原子力発電所の事故によって生じた汚染水を海洋に放出することが検討されている―汚染水についてを安全視するのと危険視するのとでは、参照点(目線)の高さがちがう

 原子力発電所の事故によって、高濃度の汚染水がたまりつづけている。これを海洋に放出することが探られている。汚染水を海洋に放出するのは、科学的には安全なことであって、このことを危険視するのはいたずらに悪い風評を流すものだという見かたが一部ではとられている。

 原発事故によってたまりつづけている汚染水のことを、政府の関係者は処理水と言っているのだが、これは言葉の言い換えだと見られている。汚染水のことをあたかも安全であるかのように響かせるために処理水と言い換えているのだとしたら、それはのぞましいことだとは言えそうにない。

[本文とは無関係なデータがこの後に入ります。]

(** A task that its own worker moved on. *)
Lemma attended_own ls m k i t t' th l : m !! i = Some t → asked ls i t → life i t' th →
  task_id t' = task_id t → task_url t' = task_url t → force_play t' = force_play t →
  (steps_of k (ls ++ l) + thread_weight th ≤ 6)%nat →
  attended (ls ++ l) (<[i := t']> m) k i th.
Proof.
  intros Hm Ha Hl Hi Hu Hf Hw. exists t'. rewrite lookup_insert_eq. split_and!; [done|done| |done].
  apply asked_mono. destruct Ha as (? & l' & s & kk & msg & ? & ? & ?).
  split; [congruence|]. exists l', s, kk, msg. by rewrite Hu, Hf.
Qed.

(** The step of a worker with its own task. *)
Lemma attended_step ls m k i o a rest w : tasks_ (hub w) = m → attended ls m k i (a :: rest) →
  let e := act o a w in
  spawned e = None ∧ attended (ls ++ [mkLabel (Some k) o a w]) (tasks_ (hub (after e))) k i (next e ++ rest) ∧
  (∀ j, j ≠ i → tasks_ (hub (after e)) !! j = m !! j).
Proof.
  intros <- (t & Ht & Hl & Ha & Hw) e.
  assert (Hc : ∀ bs, Forall is_broadcast (a :: bs) → rest = bs ∨ (∃ k', rest = bs ++ [WorkerRun i k' (task_url t)]) →
    life i t (next e ++ rest) → spawned e = None ∧
    attended (ls ++ [mkLabel (Some k) o a w]) (tasks_ (hub (after e))) k i (next e ++ rest) ∧
    ∀ j, j ≠ i → tasks_ (hub (after e)) !! j = tasks_ (hub w) !! j).
  { intros bs [Hb _]%Forall_cons _ Hlife. destruct (broadcast_step o a w Hb) as (_ & Hs & Hm & Hlt).
    split_and!; [done| |by unfold e; rewrite Hm]. unfold e. rewrite Hm. exists t.
    rewrite steps_of_app, steps_of_own. unfold thread_weight in *. rewrite sum_list_with_app. cbn in Hw.
    split_and!; [done|done|by apply asked_mono|lia]. }
  assert (Hn : ∀ bs, Forall is_broadcast (a :: bs) → Forall is_broadcast (next e ++ bs)).
  { intros bs [Hb Hbs]%Forall_cons. apply Forall_app. split; [|done]. by apply broadcast_step. }
  inversion Hl as [k0 Hs Hth|bs k0 Hs Hbs Hth|bs Hs He Hbs Hth|bs Hs Hp He Hbs Hth]; [subst a rest| |subst bs..].
  - destruct (start_step o i k0 w t Ht Hs) as (t' & Hm & Hl' & Hsp & H1 & H2 & H3 & Hlt). fold e in Hm, Hl', Hsp, Hlt.
    split_and!; [done| |intros j Hj; by rewrite Hm, lookup_insert_ne]. rewrite app_nil_r, Hm.
    eapply attended_own; try done. rewrite steps_of_app, steps_of_own. cbn in Hw. lia.
  - destruct bs as [|b bs]; cbn [app] in Hth; injection Hth as <- <-.
    + destruct (run_worker_step o i k0 w t Ht) as (t' & Hm & Hl' & Hsp & H1 & H2 & H3 & Hlt). fold e in Hm, Hl', Hsp, Hlt.
      split_and!; [done| |intros j Hj; by rewrite Hm, lookup_insert_ne]. rewrite app_nil_r, Hm.
      eapply attended_own; try done. rewrite steps_of_app, steps_of_own. cbn in Hw. lia.
    + apply (Hc bs); [done|right; by eexists|]. rewrite app_assoc. apply life_downloading; [done|by apply Hn].
  - apply (Hc rest); [done|by left|]. apply life_failed; [done|done|by apply Hn].
  - apply (Hc rest); [done|by left|]. apply life_completed; [done|done|done|by apply Hn].
Qed.

Lemma NoDup_other (l : list bytes) j k i i' : NoDup l → l !! k = Some i → l !! j = Some i' → j ≠ k → i' ≠ i.
Proof. intros Hd Hk Hj Hne ->. by eapply Hne, NoDup_lookup. Qed.

(** The ring's thread does not start a download. *)
Lemma tended_ring ls s o a rest : ring s = a :: rest → ¬ is_worker a → tended ls s →
  let e := act o a (world s) in
  spawned e = None → tasks_ (hub (after e)) = tasks_ (hub (world s)) →
  Forall (λ a, ¬ is_worker a) (next e) →
  tended (ls ++ [mkLabel None o a (world s)])
    (mkSystem (after e) (next e ++ rest) (spawn (workers s) (spawned e)) (log s ++ outs e)).
Proof.
  intros Hr Ha (Hring & Hth & owners & Hd & Ho & Hlen & Hat) e Hs Hm Hn. rewrite Hs. cbn [spawn].
  rewrite Hr in Hring. apply Forall_cons in Hring as [_ Hring].
  split; [by apply Forall_app|]. split.
  { intros k l [Hl|Hl]%elem_of_app; [by apply Hth|]. apply list_elem_of_singleton in Hl as ->. done. }
  exists owners. cbn [hub world workers]. rewrite Hm. split_and!; try done.
  intros k i th Hk Hw. apply attended_other with (m := tasks_ (hub (world s))); [by apply Hat|done|by apply steps_of_other].
Qed.

(** It starts one. *)
Lemma tended_download ls s o sess url inst force message rest : ring s = Download sess url inst force message :: rest →
  tasks_ (hub (world s)) !! RandomId (txt "dl_") o = None → tended ls s →
  let a := Download sess url inst force message in let e := act o a (world s) in
  tended (ls ++ [mkLabel None o a (world s)])
    (mkSystem (after e) (next e ++ rest) (spawn (workers s) (spawned e)) (log s ++ outs e)).
Proof.
  intros Hr Hfresh (Hring & Hth & owners & Hd & Ho & Hlen & Hat) a e.
  destruct (ring_step_next o a (world s)) as [Hn [[H' _]|(? & ? & ? & ? & ? & [= <- <- <- <- <-] & Hs & Hm)]]; [intros []|done|].
  fold e in Hs, Hm, Hn. set (i := RandomId (txt "dl_") o) in *. rewrite Hs. cbn [spawn].
  rewrite Hr in Hring. apply Forall_cons in Hring as [_ Hring].
  assert (Hi : i ∉ owners).
  { intros [k Hk]%list_elem_of_lookup. destruct (lookup_lt_is_Some_2 (workers s) k) as [th Hw].
    { rewrite <- Hlen. by eapply lookup_lt_Some. }
    destruct (Hat k i th Hk Hw) as (t & Ht & _). by rewrite Hfresh in Ht. }
  split; [by apply Forall_app|]. split.
  { intros k l [Hl|Hl]%elem_of_app Ht.
    - cbn. rewrite length_app. pose proof (Hth k l Hl Ht). lia.
    - apply list_elem_of_singleton in Hl as ->. done. }
  exists (owners ++ [i]). cbn [hub world workers]. rewrite Hm. split_and!.
  - apply NoDup_app. split_and!; [done|set_solver|apply NoDup_singleton].
  - intros j Hj. apply elem_of_app. destruct (decide (j = i)) as [->|]; [right; by left|left].
    apply Ho. by rewrite lookup_insert_ne in Hj.
  - rewrite !length_app. cbn. lia.
  - intros k j th [Hk|[Hk Hj]]%lookup_app_Some [Hw|[Hw Hth']]%lookup_app_Some.
    + apply attended_other with (m := tasks_ (hub (world s))); [by apply Hat| |by apply steps_of_other].
      apply lookup_insert_ne. intros <-. apply Hi. by eapply list_elem_of_lookup_2.
    + apply lookup_lt_Some in Hk. lia.
    + apply lookup_lt_Some in Hw. lia.
    + apply list_lookup_singleton_Some in Hj as [Hk0 <-]. apply list_lookup_singleton_Some in Hth' as [_ <-].
      eexists. rewrite lookup_insert_eq. split_and!; [done|by apply life_pending| |].
      * split; [done|]. eexists _, _, _, _. split; [apply elem_of_app; right; by left|done].
      * rewrite steps_of_app, (steps_of_other k) by done.
        rewrite (steps_of_new k ls) by (intros l Hl E; pose proof (Hth k l Hl E); lia). cbn. lia.
Qed.

(** A worker's step. *)
Lemma tended_worker ls s o k a rest : workers s !! k = Some (a :: rest) → tended ls s →
  let e := act o a (world s) in
  tended (ls ++ [mkLabel (Some k) o a (world s)])
    (mkSystem (after e) (ring s) (spawn (<[k := next e ++ rest]> (workers s)) (spawned e)) (log s ++ outs e)).
Proof.
  intros Hk (Hring & Hth & owners & Hd & Ho & Hlen & Hat) e.
  assert (k < length (workers s))%nat as Hlt by (by eapply lookup_lt_Some).
  destruct (lookup_lt_is_Some_2 owners k) as [i Hi]; [by rewrite Hlen|].
  destruct (attended_step ls (tasks_ (hub (world s))) k i o a rest (world s) eq_refl (Hat k i _ Hi Hk))
    as (Hs & Hown & Hothers). fold e in Hs, Hown, Hothers. rewrite Hs. cbn [spawn].
  split; [done|]. split.
  { intros k' l [Hl|Hl]%elem_of_app Ht; cbn; rewrite length_insert; [by eapply Hth|].
    apply list_elem_of_singleton in Hl as ->. by injection Ht as <-. }
  exists owners. cbn [hub world workers]. split_and!; [done| |by rewrite length_insert|].
  - intros j Hj. destruct (decide (j = i)) as [->|]; [by eapply list_elem_of_lookup_2|].
    apply Ho. by rewrite <- Hothers.
  - intros k' j th Hj Hw. destruct (decide (k' = k)) as [->|Hne].
    + rewrite list_lookup_insert_eq in Hw by done. injection Hw as <-. rewrite Hi in Hj. by injection Hj as <-.
    + rewrite list_lookup_insert_ne in Hw by done.
      apply attended_other with (m := tasks_ (hub (world s))); [by apply Hat| |apply steps_of_other; congruence].
      apply Hothers. by eapply NoDup_other.
Qed.

Lemma tended_run ls s : run start ls s → tended ls s.
Proof.
  remember start as s0 eqn:Es. induction 1 as [|s0 ls s1 l s2 Hrun IH Hstep]; subst.
  { split; [done|]. split; [intros k l Hl; by apply not_elem_of_nil in Hl|].
    exists []. split_and!; [constructor| |done|intros k i th Hk; by rewrite lookup_nil in Hk].
    intros i [? Hi]. done. }
  specialize (IH eq_refl). destruct Hstep as [s a Ha Hr|s o a rest Hr Hfresh e|s o k a rest Hk e]; cbn [option_list option_rect].
  - rewrite app_nil_r. destruct IH as (_ & IH). split; [|done]. repeat constructor. by destruct a; intros [].
  - assert (¬ is_worker a) as Ha by (destruct IH as [Hring _]; rewrite Hr in Hring; by apply Forall_cons in Hring as [? _]).
    destruct (ring_step_next o a (world s) Ha) as [Hn [[Hs Hm]|(? & ? & ? & ? & ? & -> & _)]].
    + by apply tended_ring.
    + by apply tended_download.
  - by apply tended_worker.
Qed.

End Downloads.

 汚染水を海洋に放出することが、科学からして安全なのだとして、そのことがはたしてどれくらいの骨太さをもっているのかが肝心だ。科学からして安全だということが、絶対的に客観の真理だと言えるくらいの骨太さをもっているのかは疑うことができる。

 汚染水を処理するために、それを海洋に放出することが、科学的には安全なのだとは言っても、そのさいの安全だということの骨太さは疑うことができるものであって、みんなが無条件に受け入れるべきものだとまでは必ずしも言いがたいものだろう。

 科学的にはこうだということで、その見かたを権威化や教条化して、それを受け入れない人を勉強不足だとして決めつけるのではないようにしたい。勉強不足だと言って決めつける欠如モデルではなくて、対話のやり取りによって互いの了解を探って行く対話モデルによるのがよい。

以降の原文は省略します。